Bununla birlikte, Osmanlı bakiyesi Müslüman bir halkın yaşadığı Osmanlı bakiyesi bir toprak parçasında kurulacak devletin İslam’ı yok sayması da haliyle mümkün değildi. İşte bu sebeple İslam’a bir “konum” belirlenmesi gerekiyordu. Kısacası İslam, konum belirleyen, hükmeden egemen din değil, kendisine konum belirlenen mahkûm bir din olarak görülecekti.
İşte bu sebeple “Bizantinizm” politikası benimsenerek İslam’a “devlete tâbi din” konumu biçildi. Bu politika gereği de, ilk Meclis’te 1920’de kurulan “Şeriyye ve Evkaf Vekaleti” lağvedilerek, 3 Mart 1924’te “Diyanet İşleri Reisliği” kurumu oluşturuldu. Daha sonra “Diyanet İşleri Başkanlığı” adını alan kurum, o günden bugüne çok büyük bir bütçeyle “din hizmetlerini” yürütmektedir. Kemalist bir akademisyen olan Prof. Dr. Bülent Tanör, Diyanet’in kuruluş amacını şöyle ifade etmişti:
“Diyanet İşleri Başkanlığı, teknik bir kamu hizmeti kuruluşu olarak çalışıyor, rejimin talepleri doğrultusunda dinin kişiselleşmesine katkıda bulunuyordu. Yetkileri sınırlıydı, ruhani bir otoritesi yoktu. İslami kurallar öneremez, teolojik araştırma yapamazdı, dinsel mülk sahibi değildi. Kısacası DİB, laikleştirme politikasına dinsel meşruluk kazandırma görevi yüklenmişti... Devlet, dinin siyasal ve toplumsal alana karışması olasılığına karşı DİB’i kullanmaktaydı.”[7]

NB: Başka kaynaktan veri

(** The mode changes of the trace are the entries within reach. *)
Lemma walkTrace_within stack dir p m :
  In (ChmodSync p m) (walkTrace join ex ls ch stack dir) ↔
  m = ModeNumber 438 ∧ within join ex ls ch stack dir p.
Proof.
  revert dir. induction stack as [|stack' IH]; intros dir; simpl.
  - split; [done|]. intros [_ H]. inversion H.
  - split.
    + intros [H|H]; [discriminate|].
      destruct (ex dir) eqn:Hex; [|done].
      destruct H as [H|H]; [discriminate|].
      destruct (ls dir) as [entries|err] eqn:Hls; [|done].
      apply in_flat_map in H as (e & He & [H|H]).
      * injection H as <- <-. split; [done|]. by eapply within_entry.
      * destruct (ch (join dir (name e))) as [[]|err] eqn:Hch; [|done].
        destruct (isDirectory e) eqn:Hd; [|done].
        apply IH in H as [-> H]. split; [done|]. by eapply within_deeper.
    + intros [-> H]. right. inversion H as [n d entries e Hex Hls He | n d entries e q Hex Hls He Hd Hch Hq]; subst.
      * rewrite Hex, Hls. right. apply in_flat_map. exists e. split; [done|]. by left.
      * rewrite Hex, Hls. right. apply in_flat_map. exists e. split; [done|].
        right. rewrite Hch, Hd. apply IH. by split.
Qed.

End TraceFacts.

(** X2. On win32, over a tree that holds still while it is walked, the
    paths whose mode [removeReadOnly] sets are exactly the entries within
    [stack] levels below [dirPath] that can be reached through directories
    that exist, can be listed and could be made writable: each of them is
    attempted, with mode 0o666, and no other path is. *)
Theorem removeReadOnly_covers_tree {W} (node : Node W)
    (ex : string → bool) (ls : string → result (list Dirent)) (ch : string → result unit)
    stack dirPath (s : State W) :
  process_platform node = "win32" →
  answersBy node ex ls ch →
  ∃ added,
    calls (snd (removeReadOnly node stack dirPath s)) = calls s ++ added ∧
    ∀ p m, In (ChmodSync p m) added ↔
           m = ModeNumber 438 ∧ within (path_join node) ex ls ch stack dirPath p.
Proof.
  intros Hwin Hstable. exists (walkTrace (path_join node) ex ls ch stack dirPath).
  split.
  - unfold removeReadOnly, isWindows. apply String.eqb_eq in Hwin. rewrite Hwin. simpl.
    rewrite try_catch_swallow_state.
    by apply removeReadOnlyRecursive_trace.
  - intros p m. apply walkTrace_within.
Qed.

Lemma removeReadOnly_covers_tree_witness :
  ∃ added,
    calls (snd (removeReadOnly (Mock.node Scenarios.unlockedTree) 8 "/t" Mock.start))
      = calls Mock.start ++ added ∧
    ∀ p m, In (ChmodSync p m) added ↔
           m = ModeNumber 438 ∧
           within (path_join (Mock.node Scenarios.unlockedTree))
             (Mock.existsAnswer Scenarios.unlockedTree)
             (Mock.readdirAnswer Scenarios.unlockedTree)
             (fun p => Mock.chmodAnswer Scenarios.unlockedTree p (ModeNumber 438))
             8 "/t" p.
Proof.
  apply (removeReadOnly_covers_tree (Mock.node Scenarios.unlockedTree)).
  - reflexivity.
  - repeat split; intros; reflexivity.
Defined.

End PlatformMore.

(** ** hooks.ts, further *)

Module HooksMoreSpec.

Import Scenarios MoreScenarios Hooks HooksMore MonadFacts HooksSpec.

(** *** The generated scripts are read back as own hooks of their version *)

Lemma takeDigits_onlyDigits v : onlyDigits v = true → takeDigits v = v.
Proof.
  induction v as [|c v IH]; simpl; [done|].
  intros [Hc Hv]%andb_true_iff. rewrite Hc. by rewrite IH.
Qed.

Lemma takeDigits_app v c rest :
  onlyDigits v = true → isDigit c = false →
  takeDigits (v +:+ String c rest) = v.
Proof.
  intros Hv Hc. induction v as [|a v IH]; simpl.
  - by rewrite Hc.
  - simpl in Hv. apply andb_true_iff in Hv as [Ha Hv]. rewrite Ha. by rewrite IH.
Qed.
(* ===== verification/_CoqProject ===== *)
-Q . S2P
Prelude.v
Mem.v
Prp.v
ChannelModel.v
Pqueue.v
SsdConfig.v
Ssd.v
ConvFtl.v
ConvInv.v
ConvState.v
ConvStep.v
ConvMaps.v
ConvGc.v
ConvWrite.v
ConvNs.v
ConvInit.v
ConvRun.v
ZnsFtl.v
ZnsMgmt.v
ZnsRw.v
ZnsInv.v
ZnsStep.v
ZnsSend.v
ZnsWrite.v
ZnsRead.v
ZnsInit.v
ZnsRun.v
IoUnits.v
IoQueue.v
IoInv.v
KvAlloc.v
KvFtl.v
NvmeCmd.v
IoCopy.v
Dma.v
Io.v
IoBackends.v
IoRun.v
IoDispatch.v
IoConsume.v
IoLaws.v
IoDevice.v
IoRing.v
IoPass.v
IoComplete.v
Vdev.v
Admin.v
AdminInv.v
Bars.v
AdminQueues.v
PciCfg.v
PciInv.v
Config.v
Main.v
ProcFs.v
Threads.v
MainInv.v
Start.v
KvTable.v
KvInv.v
KvRun.v
Heap.v
NsMem.v
Life.v
LifeInv.v
Toy.v
BaseProps.v
ConvProps.v
ZnsProps.v
KvProps.v
IoProps.v
RingProps.v
AdminProps.v
DevProps.v
MainProps.v
PciProps.v
ProcProps.v
LifeProps.v
DmaProps.v
StartProps.v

Nitekim mevcut Anayasa’nın 136. maddesinde bu kurumun işlevi şöyle tanımlanmaktadır: “Genel İdare içinde yer alan Diyanet İşleri Başkanlığı, laiklik ilkesi doğrultusunda bütün siyasi görüş ve düşüncelerin dışında kalarak ve milletçe dayanışma ve bütünleşmeyi amaç edinerek, özel kanununda gösterilen görevleri yerine getirir.”
Evet, “laiklik ilkesi”ne tâbi bir din hizmeti! Yani, Allah’ın dininin içtimai, siyasi, iktisadi ilişkilerde belirleyici olmaması ön şartına dayalı bir dini pratik. Kısacası Rabbimizin bize bildirdiği bütüncül hayat nizamı İslam yerine, düzene tâbi bir “mâbed dini” kurgu ve işleyişi. İşte Diyanet’e biçilen rol bu çerçevededir.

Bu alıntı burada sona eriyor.